Oregon is set to become the first US state to ban the sale of synthetic cannabinoid products.
Beginning July 1, all supermarkets and certain other retailers will no longer be able to sell products such as gummies infused with delta-8 THC and CBN.
Then, starting from July 2023, synthetic cannabinoid products will be allowed to be sold, but only in cannabis shops sanctioned by the Oregon Liquor and Cannabis Commission (OLCC). As reported by the Oregonian, the products will also have to have undergone rigorous testing and have received approval from the Food and Drug Administration.
The OLCC says the ban is due to safety concerns about the chemicals used in the production of synthetic cannabinoids.
“We have testing for pesticides. We have testing for residual solvents from the extraction process. We don’t have any testing for any of the whole universe of chemical reagents that you could use to synthetically turn one cannabinoid into something else, or for any of the byproducts of that reaction,” Steven Crowley, the OLCC’s hemp and processing compliance specialist, told the Oregonian.
Speaking to Analytical Cannabis last year, Christopher Hudalla, chief scientific officer at the cannabis testing company ProVerde Labs, also commented on the health and safety risks associated with the common production methods of synthetic cannabinoids like delta-8 THC.

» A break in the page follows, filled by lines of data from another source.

(** A wrapper around a voice frame is refused. *)
Example reject_wrapped_frame :
  decodeAppMessageObject 7
    [kind "reliable.msg"; field_str "id" (js "r"); field_str "channel" (js "control");
     (js "body", JObj (core_to_object (voice_frame (js "v") 1 1 48000 20 (js "AA"))));
     field_int "createdAt" 1; field_int "attempt" 1]
  = Throw (js "Message kind is not reliable-wrappable").
Proof. vm_compute. reflexivity. Qed.
Lemma core_json_ok m :
  core_valid m = true -> forallb units_ok (core_strings m) = true ->
  json_ok (JObj (core_to_object m)) = true.
Proof.
  intros Hv Hu. destruct m; repeat match goal with o : option _ |- _ => destruct o as [?|] end;
    try match goal with v : VoicePrivacyMode |- _ => destruct v end;
    cbn [core_valid core_strings forallb app opt_strings] in *; split_valid;
    cbn [json_ok core_to_object app field_opt fmap option_fmap option_map voice_mode_str forallb
         kind field_str field_int fst snd]; field_ok; by vm_compute.
Qed.

Lemma message_json_ok m :
  message_valid m = true -> message_units m = true -> json_ok (JObj (message_to_object m)) = true.
Proof.
  intros Hv Hu. unfold message_units in Hu. destruct m as [m|i ch b c a|i|i r];
    cbn [message_valid message_strings forallb] in *; split_valid; [by apply core_json_ok|..].
  - pose proof (core_json_ok b ltac:(done) ltac:(done)) as Hb.
    unfold message_to_object. cbn [json_ok forallb kind field_str field_int fst snd] in *.
    rewrite Hb. field_ok. by destruct ch; vm_compute.
  - cbn [json_ok message_to_object forallb kind field_str fst snd]. field_ok. by vm_compute.
  - cbn [json_ok message_to_object forallb kind field_str fst snd]. field_ok. by vm_compute.
Qed.
(* ===== verification/Negotiation.v ===== *)
(** * Negotiation: [client/src/protocol/negotiation.ts] and
      [profileHashInput] of [client/src/config/profiles.ts]

    The canonical text of a profile and its hash, the handshake a client
    sends and the one it accepts ([sendHandshake] and the compatibility check
    of [handleHandshake] in [client/src/session/SessionController.ts]), and
    the safety phrase.  SHA-256 is a parameter. *)
From S2P Require Import Prelude JsMap Bytes Utf8 Profiles Messages Json.

(** ** The text of a profile *)

Definition drop_policy_str (d : DropPolicy) : jstr :=
  match d with drop_fail => js "fail" | drop_oldest => js "drop-oldest" end.

Definition field_bool (k : string) (b : bool) : jstr * json := (js k, JBool b).
Definition field_obj (k : string) (o : obj) : jstr * json := (js k, JObj o).

Definition budget_object (b : LaneBudget) : obj :=
  [field_int "priority" (priority b); field_int "maxPackets" (maxPackets b);
   field_int "maxBytes" (maxBytes b); field_str "dropPolicy" (drop_policy_str (dropPolicy b))].

Definition outbox_object (o : Outbox) : obj :=
  [field_int "maxPackets" (outbox_maxPackets o); field_int "maxBytes" (outbox_maxBytes o);
   field_int "maxBufferedAmountBytes" (maxBufferedAmountBytes o);
   field_int "resumeBufferedAmountBytes" (resumeBufferedAmountBytes o);
   field_int "drainYieldMs" (drainYieldMs o)].

(** In the order [cloneLaneBudgets] creates them. *)
Definition lanes_object (l : LaneName -> LaneBudget) : obj :=
  [field_obj "control" (budget_object (l Lane.control)); field_obj "voice" (budget_object (l Lane.voice));
   field_obj "text" (budget_object (l Lane.text)); field_obj "file" (budget_object (l Lane.file))].

Definition reconnect_object (r : Reconnect) : obj :=
  [field_int "maxAttempts" (maxAttempts r); field_int "baseDelayMs" (baseDelayMs r);
   field_int "maxDelayMs" (maxDelayMs r); field_int "jitterMs" (jitterMs r)].

Definition files_object (f : FilePolicy) : obj :=
  [field_int "smallBytes" (smallBytes f); field_int "mediumBytes" (mediumBytes f);
   field_int "maxFileBytes" (maxFileBytes f); field_int "maxMemoryReceiveBytes" (maxMemoryReceiveBytes f);
   field_int "chunkBytes" (chunkBytes f); field_int "windowChunks" (windowChunks f);
   field_int "ackTimeoutMs" (ackTimeoutMs f); field_int "maxRetries" (maxRetries f)].

Definition voice_object (v : VoicePolicy) : obj :=
  [field_bool "enabled" (voice_enabled v); field_str "mode" (voice_mode_str (voice_mode v));
   field_str "codec" (js "pcm16"); field_int "frameMs" (frameMs v);
   field_int "jitterTargetMs" (jitterTargetMs v); field_int "jitterMaxFrames" (jitterMaxFrames v);
   field_bool "vadEnabled" (vadEnabled v); field_int "vadStartDb" (vadStartDb v);
   field_int "vadStopDb" (vadStopDb v); field_int "vadPreRollMs" (vadPreRollMs v);
   field_int "vadHangoverMs" (vadHangoverMs v); field_int "vadMinSpeechMs" (vadMinSpeechMs v);
   field_int "maxQueuedLatencyMs" (maxQueuedLatencyMs v)].

Definition profile_object (p : TransportProfile) : obj :=
  [field_str "id" (profile_key (profile_id p)); field_int "protocolVersion" (protocolVersion p);
   field_int "maxFrameBytes" (maxFrameBytes p);
   (js "paddingBuckets", JArr ((fun n => JNum (NInt n)) <$> paddingBuckets p));
   field_int "maxSkippedMessageKeys" (maxSkippedMessageKeys p);
   field_obj "outbox" (outbox_object (outbox p)); field_obj "lanes" (lanes_object (lanes p));
   field_obj "reconnect" (reconnect_object (reconnect p)); field_obj "files" (files_object (files p));
   field_obj "voice" (voice_object (voicePolicy p))].

(** [None] would be a number without a modelled text. *)
Definition profileHashInput (p : TransportProfile) : option jstr := stringify (JObj (profile_object p)).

“It’s very easy to do in your garage,” he told Analytical Cannabis. “CBD is almost free. There’s so much oversupply of CBD that it’s very, very inexpensive. It used to be something like 12 cents a milligram. Now I can buy it for probably 0.1 cents a milligram.”
“And you can take that and, in your garage, convert it into delta-8. So there’s very good margins in it.”
“There’s no regulatory control,” he added. “And so we know children are consuming these products without any indication about how safe they are. That’s hugely irresponsible in my opinion.”